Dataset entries
Definition bind {L A B} (m : M L A) (f : A -> M L B) : M L B := fun l =>
  match m l with
  | (Ret a, l1, t1) => let '(o, l2, t2) := f a l1 in (o, l2, t1 ++ t2)
  | (Throw e, l1, t1) => (Throw e, l1, t1)
  | (AssertFailed, l1, t1) => (AssertFailed, l1, t1)
  end.

Declare Scope wrapper_scope.
Delimit Scope wrapper_scope with wrapper.
Notation "x <- m ;; k" := (bind m (fun x => k))
  (at level 61, m at next level, right associativity) : wrapper_scope.
Notation "m ;;; k" := (bind m (fun _ => k))
  (at level 61, right associativity) : wrapper_scope.
Open Scope wrapper_scope.

(** One native call. *)
Definition native {L} `{Library L} (c : call) : M L Z := fun l =>
  let '(r, l') := sdl c l in (Ret r, l', [c]).

(** [assert(b)] of <cassert>, in a build where assertions are enabled. *)
Definition assert {L} (b : bool) : M L unit := fun l =>
  if b then (Ret tt, l, []) else (AssertFailed, l, []).

(** Projections of a run. *)
Definition result_of {L A} (r : outcome A * L * list call) : outcome A :=
  fst (fst r).
Definition state_of {L A} (r : outcome A * L * list call) : L :=
  snd (fst r).
Definition calls_of {L A} (r : outcome A * L * list call) : list call :=
  snd r.

(** What a native call returns in a given library state. *)
Definition returned {L} `{Library L} (c : call) (l : L) : Z := fst (sdl c l).

(** How many calls of a log pass a test, and the tests used below. *)
Definition count_calls (p : call -> bool) (t : list call) : nat :=
  List.length (filter p t).




(** ** Constants of the native headers *)

(** The values of the SDL2 and SDL2_mixer macros and enumerators that the
    wrapper sources name.  The headers are not part of the repository, so
    the embedding is parametric in them. *)
Class NativeHeader : Type := {
  MIX_MAX_VOLUME : Z;
  MIX_NO_FADING : Z;
  MIX_FADING_OUT : Z;
  MIX_FADING_IN : Z;
  SDL_THREAD_PRIORITY_LOW : Z;
  SDL_THREAD_PRIORITY_NORMAL : Z;
  SDL_THREAD_PRIORITY_HIGH : Z;
  SDL_THREAD_PRIORITY_TIME_CRITICAL : Z;
  SDL_MOUSEWHEEL_NORMAL : Z;
  SDL_MOUSEWHEEL_FLIPPED : Z;
  SDL_HAPTIC_CONSTANT : Z;
  SDL_HAPTIC_SINE : Z;
  SDL_HAPTIC_LEFTRIGHT : Z;
  SDL_HAPTIC_TRIANGLE : Z;
  SDL_HAPTIC_SAWTOOTHUP : Z;
  SDL_HAPTIC_SAWTOOTHDOWN : Z;
  SDL_HAPTIC_RAMP : Z;
  SDL_HAPTIC_SPRING : Z;
  SDL_HAPTIC_DAMPER : Z;
  SDL_HAPTIC_INERTIA : Z;
  SDL_HAPTIC_FRICTION : Z;
  SDL_HAPTIC_CUSTOM : Z;
  SDL_HAPTIC_GAIN : Z;
  SDL_HAPTIC_AUTOCENTER : Z;
  SDL_HAPTIC_STATUS : Z;
  SDL_HAPTIC_PAUSE : Z
}.

(** ** Fixed-width conversions *)

(** [static_cast<u8>(v)] and [static_cast<unsigned>(v)]. *)
Definition to_u8 (v : Z) : Z := v mod 2 ^ 8.
Definition to_unsigned (v : Z) : Z := v mod 2 ^ 32.

(** Conversion of an [int] to [bool]. *)
Definition int_to_bool (v : Z) : bool := negb (v =? 0).

(** [std::clamp(v, lo, hi)] of <algorithm>. *)
Definition clamp (v lo hi : Z) : Z :=
  if v <? lo then lo else if hi <? v then hi else v.

(** ** [centurion::music] (src/audio/music.cpp) *)

Module Music.
Section WithLibrary.
Context {L : Type} `{Library L} `{NativeHeader}.

(** [m_music] is a [std::unique_ptr<Mix_Music, deleter>]. *)
Record music : Type := { m_music : ptr }.

(** [fade_status] is a scoped enum over the native fade constants
    (test/unittests/music_test.cpp checks [none == MIX_NO_FADING],
    [in == MIX_FADING_IN], [out == MIX_FADING_OUT]); a value of the enum
    is its underlying [int]. *)
Definition fade_status := Z.
Definition fade_status_none : fade_status := MIX_NO_FADING.
Definition fade_status_in : fade_status := MIX_FADING_IN.
Definition fade_status_out : fade_status := MIX_FADING_OUT.

(** [music::music(nn_czstring file)] *)
Definition ctor (file : string) : M L music :=
  p <- native (Mix_LoadMUS file) ;;
  if is_null p then throw (mix_error "Failed to load music from file!")
  else ret {| m_music := p |}.

(** [music::play(int nLoops)] *)
Definition play (self : music) (nLoops : Z) : M L unit :=
  let nLoops := if nLoops <? -1 then -1 else nLoops in
  native (Mix_PlayMusic (m_music self) nLoops) ;;;
  ret tt.

Definition pause : M L unit := native Mix_PauseMusic ;;; ret tt.

(** [music::fade_in(milliseconds<int> ms, int nLoops)] *)
Definition fade_in (self : music) (ms nLoops : Z) : M L unit :=
  let ms := if ms <? 0 then 0 else ms in
  let nLoops := if nLoops <? -1 then -1 else nLoops in
  native (Mix_FadeInMusic (m_music self) nLoops ms) ;;;
  ret tt.

(** [music::get_fade_status()] *)
Definition get_fade_status : M L fade_status :=
  native Mix_FadingMusic.

(** [music::is_fading()] *)
Definition is_fading : M L bool :=
  status <- get_fade_status ;;
  ret ((status =? fade_status_in) || (status =? fade_status_out))%bool.

(** [music::fade_out(milliseconds<int> ms)] *)
Definition fade_out (ms : Z) : M L unit :=
  fading <- is_fading ;;
  if fading then ret tt
  else
    let ms := if ms <? 0 then 0 else ms in
    native (Mix_FadeOutMusic ms) ;;;
    ret tt.

(** [music::set_volume(int volume)] *)
Definition set_volume (volume : Z) : M L unit :=
  native (Mix_VolumeMusic (clamp volume 0 MIX_MAX_VOLUME)) ;;;
  ret tt.

(** [music::is_playing()], [music::is_paused()] *)
Definition is_playing : M L bool :=
  r <- native Mix_PlayingMusic ;; ret (int_to_bool r).
Definition is_paused : M L bool :=
  r <- native Mix_PausedMusic ;; ret (int_to_bool r).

(TASK TO COMPLETE) Scan the lines above for "(** [std::clamp(v, lo, hi)]" and for "(** [music::fade_in(milliseconds<int> ms, int". Repeat exactly the line holding each of them and every line in between.

(THE COMPLETED TASK)
(** [std::clamp(v, lo, hi)] of <algorithm>. *)
Definition clamp (v lo hi : Z) : Z :=
  if v <? lo then lo else if hi <? v then hi else v.

(** ** [centurion::music] (src/audio/music.cpp) *)

Module Music.
Section WithLibrary.
Context {L : Type} `{Library L} `{NativeHeader}.

(** [m_music] is a [std::unique_ptr<Mix_Music, deleter>]. *)
Record music : Type := { m_music : ptr }.

(** [fade_status] is a scoped enum over the native fade constants
    (test/unittests/music_test.cpp checks [none == MIX_NO_FADING],
    [in == MIX_FADING_IN], [out == MIX_FADING_OUT]); a value of the enum
    is its underlying [int]. *)
Definition fade_status := Z.
Definition fade_status_none : fade_status := MIX_NO_FADING.
Definition fade_status_in : fade_status := MIX_FADING_IN.
Definition fade_status_out : fade_status := MIX_FADING_OUT.

(** [music::music(nn_czstring file)] *)
Definition ctor (file : string) : M L music :=
  p <- native (Mix_LoadMUS file) ;;
  if is_null p then throw (mix_error "Failed to load music from file!")
  else ret {| m_music := p |}.

(** [music::play(int nLoops)] *)
Definition play (self : music) (nLoops : Z) : M L unit :=
  let nLoops := if nLoops <? -1 then -1 else nLoops in
  native (Mix_PlayMusic (m_music self) nLoops) ;;;
  ret tt.

Definition pause : M L unit := native Mix_PauseMusic ;;; ret tt.

(** [music::fade_in(milliseconds<int> ms, int nLoops)] *)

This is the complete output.